WHAT TO PRODUCE →
Write the records out again, keeping each line exactly as it is.

(Beginning of SUPPLIED MATERIAL)

Definition arith_eval (l : Value) (op : ArithOp) (r : Value) : exec ValueError Value :=
  if is_null l || is_null r then Ok VNull
  else if negb (is_numeric l) || negb (is_numeric r) then Err TypeMismatch
  else
    match op with
    | OpAdd => Ok (value_add l r)
    | OpDiv => exec_map_err (fun e : Empty_set => match e with end) (value_div l r)
    | OpSub => arith_rel Z.sub f64_sub l r
    | OpMul => arith_rel Z.mul f64_mul l r
    end.

Definition interval_eval (op : ArithOp) (interval : IntervalParts) (l : Value) : exec EvalError Value :=
  if is_null l then Ok VNull
  else
    let directed :=
      match op with
      | OpAdd => Some (months interval, micros interval)
      | OpSub => Some (- months interval, i64_ow (- micros interval))
      | _ => None
      end in
    match directed with
    | None => Err EvIntervalOp
    | Some (ms, us) =>
        match l with
        | VDate d =>
            exec_map_err EvInterval (let? d := add_interval_to_date d ms us in Ok (VDate d))
        | VTimestamp t =>
            exec_map_err EvInterval (let? t := add_interval_to_ts t ms us in Ok (VTimestamp t))
        | _ => Err (EvValue TypeMismatch)
        end
    end.

(** ** Scalar functions *)

Record Runtime := mk_runtime { now_micros : Z; powi10 : Z -> Z }.
Existing Class Runtime.

Definition REGISTRY : list (string * Z * Z) :=
  [("UPPER", 1, 1); ("LOWER", 1, 1); ("LENGTH", 1, 1); ("SUBSTR", 2, 3); ("REPLACE", 3, 3);
   ("TRIM", 1, 1); ("ABS", 1, 1); ("ROUND", 1, 2); ("FLOOR", 1, 1); ("CEIL", 1, 1);
   ("NOW", 0, 0); ("DATE", 1, 1); ("YEAR", 1, 1); ("MONTH", 1, 1); ("DAY", 1, 1);
   ("HOUR", 1, 1); ("MINUTE", 1, 1); ("SECOND", 1, 1); ("DATE_TRUNC", 2, 2); ("DATEDIFF", 3, 3)].

Definition registry_find (name : string) : option (string * Z * Z) :=
  find (fun m => String.eqb (fst (fst m)) name) REGISTRY.

Definition is_scalar_function (name : string) : bool :=
  existsb (fun m => String.eqb (fst (fst m)) name) REGISTRY.

Inductive FunctionError := UnknownFunction | WrongArity (min max got : Z).

Definition check_scalar_function (name : string) (argc : Z) : exec FunctionError unit :=
  match registry_find name with
  | None => Err UnknownFunction
  | Some (_, min, max) =>
      if (min <=? argc) && (argc <=? max) then Ok tt else Err (WrongArity min max argc)
  end.

Definition mismatch {A} : exec EvalError A := Err (EvValue TypeMismatch).

Definition string_arg (args : list Value) (i : Z) : exec EvalError (list byte) :=
  let? v := index_get args i in match v with VString s => Ok s | _ => mismatch end.
Definition int_arg (args : list Value) (i : Z) : exec EvalError Z :=
  let? v := index_get args i in match v with VInt n => Ok n | _ => mismatch end.
Definition float_arg (args : list Value) (i : Z) : exec EvalError Z :=
  let? v := index_get args i in
  match v with VInt n => Ok (f64_of_int n) | VFloat f => Ok f | _ => mismatch end.
Definition ymd_arg (args : list Value) (i : Z) : exec EvalError (Z * Z * Z) :=
  let? v := index_get args i in
  match v with
  | VDate d => Ok (date_fields d)
  | VTimestamp t => let '(y, m, d, _, _, _, _) := ts_fields t in Ok (y, m, d)
  | _ => mismatch
  end.
Definition hms_arg (args : list Value) (i : Z) : exec EvalError (Z * Z * Z) :=
  let? v := index_get args i in
  match v with
  | VTimestamp t => let '(_, _, _, h, mi, s, _) := ts_fields t in Ok (h, mi, s)
  | VDate _ => Ok (0, 0, 0)
  | _ => mismatch
  end.
Definition date_val_arg (args : list Value) (i : Z) : exec EvalError Z :=
  let? v := index_get args i in
  match v with VDate d => Ok d | VTimestamp t => Ok (ts_to_date_serial t) | _ => mismatch end.

(** Positions are one-based; the ones before the first are phantoms. *)
Definition substr_chars (s : list byte) (start : Z) (len : option Z) : list byte :=
  let cs := chars s in
  let n := zlen cs in
  let pos := if start <? 0 then n + start + 1 else start in
  match len with
  | None =>
      let from := Z.max (pos - 1) 0 in
      if n <=? from then [] else mjoin (drop (Z.to_nat from) cs)
  | Some len =>
      if 0 <=? len then
        let phantom := if pos <? 1 then i64_ow (1 - pos) else 0 in
        let from := Z.max (pos - 1) 0 in
        let take_ := Z.max (i64_ow (len - phantom)) 0 in
        mjoin (take (Z.to_nat take_) (drop (Z.to_nat from) cs))
      else
        let end_ := Z.min (Z.max (pos - 1) 0) n in
        let begin := sat_sub end_ (wrap64 (- len)) in
        mjoin (slice cs begin end_)
  end.

(** [let (y, _, _) = ymd_arg(args, 0)?] and its like. *)
Definition int_of {A} (m : exec EvalError A) (f : A -> Z) : exec EvalError Value :=
  let? a := m in Ok (VInt (f a)).

Definition round_eval (rt : Runtime) (args : list Value) : exec EvalError Value :=
  let? x := float_arg args 0 in
  let? digits :=
    match args !! 1%nat with
    | Some (VInt n) => Ok n
    | Some (VFloat f) => Ok (f64_as_i64 f)
    | Some _ => mismatch
    | None => Ok 0
    end in
  if 308 <? digits then Ok (VFloat x)
  else if digits <? -308 then Ok (VFloat 0)
  else
    let factor := powi10 rt digits in
    Ok (VFloat (f64_div (f64_round (f64_mul x factor)) factor)).

Definition unit_arg (args : list Value) : exec EvalError TruncUnit :=
  let? s := string_arg args 0 in
  match parse_trunc_unit s with Some u => Ok u | None => Err EvUnit end.

Definition date_trunc_eval (args : list Value) : exec EvalError Value :=
  let? unit := unit_arg args in
  let? v := index_get args 1 in
  match v with
  | VDate d =>
      match unit with
      | Year | Month | Day => Ok (VDate (trunc_date d unit))
      | _ => mismatch
      end
  | VTimestamp t => Ok (VTimestamp (trunc_ts t unit))
  | _ => mismatch
  end.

(End of SUPPLIED MATERIAL)

REPLY TO THE EXERCISE →
Definition arith_eval (l : Value) (op : ArithOp) (r : Value) : exec ValueError Value :=
  if is_null l || is_null r then Ok VNull
  else if negb (is_numeric l) || negb (is_numeric r) then Err TypeMismatch
  else
    match op with
    | OpAdd => Ok (value_add l r)
    | OpDiv => exec_map_err (fun e : Empty_set => match e with end) (value_div l r)
    | OpSub => arith_rel Z.sub f64_sub l r
    | OpMul => arith_rel Z.mul f64_mul l r
    end.

Definition interval_eval (op : ArithOp) (interval : IntervalParts) (l : Value) : exec EvalError Value :=
  if is_null l then Ok VNull
  else
    let directed :=
      match op with
      | OpAdd => Some (months interval, micros interval)
      | OpSub => Some (- months interval, i64_ow (- micros interval))
      | _ => None
      end in
    match directed with
    | None => Err EvIntervalOp
    | Some (ms, us) =>
        match l with
        | VDate d =>
            exec_map_err EvInterval (let? d := add_interval_to_date d ms us in Ok (VDate d))
        | VTimestamp t =>
            exec_map_err EvInterval (let? t := add_interval_to_ts t ms us in Ok (VTimestamp t))
        | _ => Err (EvValue TypeMismatch)
        end
    end.

(** ** Scalar functions *)

Record Runtime := mk_runtime { now_micros : Z; powi10 : Z -> Z }.
Existing Class Runtime.

Definition REGISTRY : list (string * Z * Z) :=
  [("UPPER", 1, 1); ("LOWER", 1, 1); ("LENGTH", 1, 1); ("SUBSTR", 2, 3); ("REPLACE", 3, 3);
   ("TRIM", 1, 1); ("ABS", 1, 1); ("ROUND", 1, 2); ("FLOOR", 1, 1); ("CEIL", 1, 1);
   ("NOW", 0, 0); ("DATE", 1, 1); ("YEAR", 1, 1); ("MONTH", 1, 1); ("DAY", 1, 1);
   ("HOUR", 1, 1); ("MINUTE", 1, 1); ("SECOND", 1, 1); ("DATE_TRUNC", 2, 2); ("DATEDIFF", 3, 3)].

Definition registry_find (name : string) : option (string * Z * Z) :=
  find (fun m => String.eqb (fst (fst m)) name) REGISTRY.

Definition is_scalar_function (name : string) : bool :=
  existsb (fun m => String.eqb (fst (fst m)) name) REGISTRY.

Inductive FunctionError := UnknownFunction | WrongArity (min max got : Z).

Definition check_scalar_function (name : string) (argc : Z) : exec FunctionError unit :=
  match registry_find name with
  | None => Err UnknownFunction
  | Some (_, min, max) =>
      if (min <=? argc) && (argc <=? max) then Ok tt else Err (WrongArity min max argc)
  end.

Definition mismatch {A} : exec EvalError A := Err (EvValue TypeMismatch).

Definition string_arg (args : list Value) (i : Z) : exec EvalError (list byte) :=
  let? v := index_get args i in match v with VString s => Ok s | _ => mismatch end.
Definition int_arg (args : list Value) (i : Z) : exec EvalError Z :=
  let? v := index_get args i in match v with VInt n => Ok n | _ => mismatch end.
Definition float_arg (args : list Value) (i : Z) : exec EvalError Z :=
  let? v := index_get args i in
  match v with VInt n => Ok (f64_of_int n) | VFloat f => Ok f | _ => mismatch end.
Definition ymd_arg (args : list Value) (i : Z) : exec EvalError (Z * Z * Z) :=
  let? v := index_get args i in
  match v with
  | VDate d => Ok (date_fields d)
  | VTimestamp t => let '(y, m, d, _, _, _, _) := ts_fields t in Ok (y, m, d)
  | _ => mismatch
  end.
Definition hms_arg (args : list Value) (i : Z) : exec EvalError (Z * Z * Z) :=
  let? v := index_get args i in
  match v with
  | VTimestamp t => let '(_, _, _, h, mi, s, _) := ts_fields t in Ok (h, mi, s)
  | VDate _ => Ok (0, 0, 0)
  | _ => mismatch
  end.
Definition date_val_arg (args : list Value) (i : Z) : exec EvalError Z :=
  let? v := index_get args i in
  match v with VDate d => Ok d | VTimestamp t => Ok (ts_to_date_serial t) | _ => mismatch end.

(** Positions are one-based; the ones before the first are phantoms. *)
Definition substr_chars (s : list byte) (start : Z) (len : option Z) : list byte :=
  let cs := chars s in
  let n := zlen cs in
  let pos := if start <? 0 then n + start + 1 else start in
  match len with
  | None =>
      let from := Z.max (pos - 1) 0 in
      if n <=? from then [] else mjoin (drop (Z.to_nat from) cs)
  | Some len =>
      if 0 <=? len then
        let phantom := if pos <? 1 then i64_ow (1 - pos) else 0 in
        let from := Z.max (pos - 1) 0 in
        let take_ := Z.max (i64_ow (len - phantom)) 0 in
        mjoin (take (Z.to_nat take_) (drop (Z.to_nat from) cs))
      else
        let end_ := Z.min (Z.max (pos - 1) 0) n in
        let begin := sat_sub end_ (wrap64 (- len)) in
        mjoin (slice cs begin end_)
  end.

(** [let (y, _, _) = ymd_arg(args, 0)?] and its like. *)
Definition int_of {A} (m : exec EvalError A) (f : A -> Z) : exec EvalError Value :=
  let? a := m in Ok (VInt (f a)).

Definition round_eval (rt : Runtime) (args : list Value) : exec EvalError Value :=
  let? x := float_arg args 0 in
  let? digits :=
    match args !! 1%nat with
    | Some (VInt n) => Ok n
    | Some (VFloat f) => Ok (f64_as_i64 f)
    | Some _ => mismatch
    | None => Ok 0
    end in
  if 308 <? digits then Ok (VFloat x)
  else if digits <? -308 then Ok (VFloat 0)
  else
    let factor := powi10 rt digits in
    Ok (VFloat (f64_div (f64_round (f64_mul x factor)) factor)).

Definition unit_arg (args : list Value) : exec EvalError TruncUnit :=
  let? s := string_arg args 0 in
  match parse_trunc_unit s with Some u => Ok u | None => Err EvUnit end.

Definition date_trunc_eval (args : list Value) : exec EvalError Value :=
  let? unit := unit_arg args in
  let? v := index_get args 1 in
  match v with
  | VDate d =>
      match unit with
      | Year | Month | Day => Ok (VDate (trunc_date d unit))
      | _ => mismatch
      end
  | VTimestamp t => Ok (VTimestamp (trunc_ts t unit))
  | _ => mismatch
  end.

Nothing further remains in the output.